**Task details**
Retype the data that follows, keeping every character the same.

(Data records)
(** * CORAL implementation recipe: label encoding, rank loss, rank decoding

    A shallow embedding of the three pieces of logic of
    [coral-implementation-recipe.ipynb]:

    - [label_to_levels]  (cell "Implement a function that converts class labels"),
    - [loss_fn1] and [loss_fn2]  (cells "Implement the loss function"),
    - [predicted_labels]  (cell "Evaluate the neural network").

    Numbers.  The notebook computes on [torch.float32] tensors.  Here a
    tensor entry is a real number of [R]: rounding, overflow and the
    saturation of [torch.sigmoid] to exactly [1.0] are not represented, so
    every statement below is a statement about the exact arithmetic that the
    float computation approximates.  The one non-real value that does not
    come from rounding, the [nan] that [torch.mean] returns on an empty
    tensor, is kept ([NaN]).

    Tensors.  A 1-D tensor is the list of its entries, a 2-D tensor the list
    of its rows (a batch: one row per example).  A torch tensor is
    rectangular; [rect n t] says that every row of [t] has [n] entries.  The
    column count of a batch with no rows is not represented. *)

From Stdlib Require Import Reals.Reals Lists.List ZArith.ZArith Arith.PeanoNat.
From Stdlib Require Import micromega.Lia micromega.Lra micromega.Psatz.
From Stdlib Require Import Sorting.Permutation Bool.Bool.
Import ListNotations.

Open Scope R_scope.

(** ** Errors and scalars *)

(** The only exception the modelled expressions can raise is the
    [RuntimeError] of a failed broadcast ("The size of tensor a must match
    the size of tensor b at non-singleton dimension ..."). *)
Inductive exn : Type :=
| RuntimeError.
(** C3 (as amended). For an Object and a non-empty path of keys and
    non-negative indices in which no index directly follows an index: when
    extraction of the path from the source finds [x], extraction of the same
    path from the projection finds the very same [x], and the source is left
    as it was. *)
Theorem projection_preserves_simple_path
  (h : heap) (d : nat) (kvs : list (string * pyval))
  (spec : string) (segs : list segment) (x : pyval) :
  heap_closed h = true ->
  h !! d = Some (ODict kvs) ->
  Parser._parse_path_segments spec = Ok segs ->
  segs <> [] -> buildable segs = true ->
  _get_value h (VRef d) segs = (true, x) ->
  exists out h',
    filter_response (VRef d) [spec] h = Ok (out, h') /\
    _get_value h' out segs = (true, x) /\
    (forall a, (a < length h)%nat -> h' !! a = h !! a).
Proof.
  intros Hc Hd P Hne Hb Hg.
  destruct (String.eqb (PyStr.strip spec) "*") eqn:E.
  - apply String.eqb_eq in E. exists (VRef d), h.
    split; [by apply filter_response_star | done].
  - apply String.eqb_neq in E.
    rewrite (filter_response_single d spec h kvs Hd (parse_nonempty _ _ P Hne) E).
    assert (d < length h)%nat as Hlt by (by eapply lookup_lt_Some).
    destruct (apply_spec_found d (PyStr.strip spec) segs (length h) (h ++ [ODict []]) kvs x)
      as (h' & -> & Hch & Hlen & Hfr).
    + by rewrite parse_strip.
    + done.
    + done.
    + by rewrite lookup_app_l.
    + rewrite lookup_app_r by lia. by rewrite Nat.sub_diag.
    + rewrite <- Hg. apply get_value_source; [done | | by eapply val_below_ref].
      intros a Ha. by rewrite lookup_app_l.
    + exists (VRef (length h)), h'. split; [done|]. split.
      * by eapply chain_get_value.
      * intros a Ha. rewrite Hfr; [by rewrite lookup_app_l | | lia].
        rewrite List.length_app. lia.
Qed.
(** * AI Meeting Summarizer: the recording / transcription / summarization
      controller

    A shallow embedding of the [MeetingSummarizer] React component and of the
    Hugging Face transcription client [transcribeAudio].

    Modelling conventions.
    - A React [useState] cell is a field of [State]; a render of the component
      is a value of [State], and every handler created by that render reads
      the cells it closes over from that value (its closure), while its
      [setX] calls write the current cells of the [World].
    - [useRef] cells, [localStorage], the browser's interval table and a log
      of the calls made to the remote clients are fields of [World]: they are
      shared by all closures.
    - Code that can throw returns an [Outcome]; the handlers run in a small
      state-and-exception monad [M] in which a [throw] keeps the writes made
      before it, as in JavaScript.
    - Remote services and platform primitives (the speech-to-text and LLM
      calls, [MediaRecorder.stop], [FileReader], the clock, [JSON]) are
      fields of [Env], the environment of one handler run.
    - An asynchronous handler is run to completion: the writes of a handler
      are absolute ([setX(v)], never [setX(prev => ...)]), and no other
      handler is interleaved at its [await]s.
    - A text is the sequence of bytes of its UTF-8 encoding. [trim] removes
      the white space of JavaScript in that encoding, [toLowerCase] is
      computed on ASCII text and left to the platform on any other, and
      [utf16_length] counts UTF-16 code units, as [s.length] does. *)

From Stdlib Require Import String Ascii List ZArith Bool Lia.
From Stdlib Require Import DecimalString DecimalZ.
Import ListNotations.
Local Open Scope string_scope.
Local Open Scope Z_scope.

**Solution**
(** * CORAL implementation recipe: label encoding, rank loss, rank decoding

    A shallow embedding of the three pieces of logic of
    [coral-implementation-recipe.ipynb]:

    - [label_to_levels]  (cell "Implement a function that converts class labels"),
    - [loss_fn1] and [loss_fn2]  (cells "Implement the loss function"),
    - [predicted_labels]  (cell "Evaluate the neural network").

    Numbers.  The notebook computes on [torch.float32] tensors.  Here a
    tensor entry is a real number of [R]: rounding, overflow and the
    saturation of [torch.sigmoid] to exactly [1.0] are not represented, so
    every statement below is a statement about the exact arithmetic that the
    float computation approximates.  The one non-real value that does not
    come from rounding, the [nan] that [torch.mean] returns on an empty
    tensor, is kept ([NaN]).

    Tensors.  A 1-D tensor is the list of its entries, a 2-D tensor the list
    of its rows (a batch: one row per example).  A torch tensor is
    rectangular; [rect n t] says that every row of [t] has [n] entries.  The
    column count of a batch with no rows is not represented. *)

From Stdlib Require Import Reals.Reals Lists.List ZArith.ZArith Arith.PeanoNat.
From Stdlib Require Import micromega.Lia micromega.Lra micromega.Psatz.
From Stdlib Require Import Sorting.Permutation Bool.Bool.
Import ListNotations.

Open Scope R_scope.

(** ** Errors and scalars *)

(** The only exception the modelled expressions can raise is the
    [RuntimeError] of a failed broadcast ("The size of tensor a must match
    the size of tensor b at non-singleton dimension ..."). *)
Inductive exn : Type :=
| RuntimeError.
(** C3 (as amended). For an Object and a non-empty path of keys and
    non-negative indices in which no index directly follows an index: when
    extraction of the path from the source finds [x], extraction of the same
    path from the projection finds the very same [x], and the source is left
    as it was. *)
Theorem projection_preserves_simple_path
  (h : heap) (d : nat) (kvs : list (string * pyval))
  (spec : string) (segs : list segment) (x : pyval) :
  heap_closed h = true ->
  h !! d = Some (ODict kvs) ->
  Parser._parse_path_segments spec = Ok segs ->
  segs <> [] -> buildable segs = true ->
  _get_value h (VRef d) segs = (true, x) ->
  exists out h',
    filter_response (VRef d) [spec] h = Ok (out, h') /\
    _get_value h' out segs = (true, x) /\
    (forall a, (a < length h)%nat -> h' !! a = h !! a).
Proof.
  intros Hc Hd P Hne Hb Hg.
  destruct (String.eqb (PyStr.strip spec) "*") eqn:E.
  - apply String.eqb_eq in E. exists (VRef d), h.
    split; [by apply filter_response_star | done].
  - apply String.eqb_neq in E.
    rewrite (filter_response_single d spec h kvs Hd (parse_nonempty _ _ P Hne) E).
    assert (d < length h)%nat as Hlt by (by eapply lookup_lt_Some).
    destruct (apply_spec_found d (PyStr.strip spec) segs (length h) (h ++ [ODict []]) kvs x)
      as (h' & -> & Hch & Hlen & Hfr).
    + by rewrite parse_strip.
    + done.
    + done.
    + by rewrite lookup_app_l.
    + rewrite lookup_app_r by lia. by rewrite Nat.sub_diag.
    + rewrite <- Hg. apply get_value_source; [done | | by eapply val_below_ref].
      intros a Ha. by rewrite lookup_app_l.
    + exists (VRef (length h)), h'. split; [done|]. split.
      * by eapply chain_get_value.
      * intros a Ha. rewrite Hfr; [by rewrite lookup_app_l | | lia].
        rewrite List.length_app. lia.
Qed.
(** * AI Meeting Summarizer: the recording / transcription / summarization
      controller

    A shallow embedding of the [MeetingSummarizer] React component and of the
    Hugging Face transcription client [transcribeAudio].

    Modelling conventions.
    - A React [useState] cell is a field of [State]; a render of the component
      is a value of [State], and every handler created by that render reads
      the cells it closes over from that value (its closure), while its
      [setX] calls write the current cells of the [World].
    - [useRef] cells, [localStorage], the browser's interval table and a log
      of the calls made to the remote clients are fields of [World]: they are
      shared by all closures.
    - Code that can throw returns an [Outcome]; the handlers run in a small
      state-and-exception monad [M] in which a [throw] keeps the writes made
      before it, as in JavaScript.
    - Remote services and platform primitives (the speech-to-text and LLM
      calls, [MediaRecorder.stop], [FileReader], the clock, [JSON]) are
      fields of [Env], the environment of one handler run.
    - An asynchronous handler is run to completion: the writes of a handler
      are absolute ([setX(v)], never [setX(prev => ...)]), and no other
      handler is interleaved at its [await]s.
    - A text is the sequence of bytes of its UTF-8 encoding. [trim] removes
      the white space of JavaScript in that encoding, [toLowerCase] is
      computed on ASCII text and left to the platform on any other, and
      [utf16_length] counts UTF-16 code units, as [s.length] does. *)

From Stdlib Require Import String Ascii List ZArith Bool Lia.
From Stdlib Require Import DecimalString DecimalZ.
Import ListNotations.
Local Open Scope string_scope.
Local Open Scope Z_scope.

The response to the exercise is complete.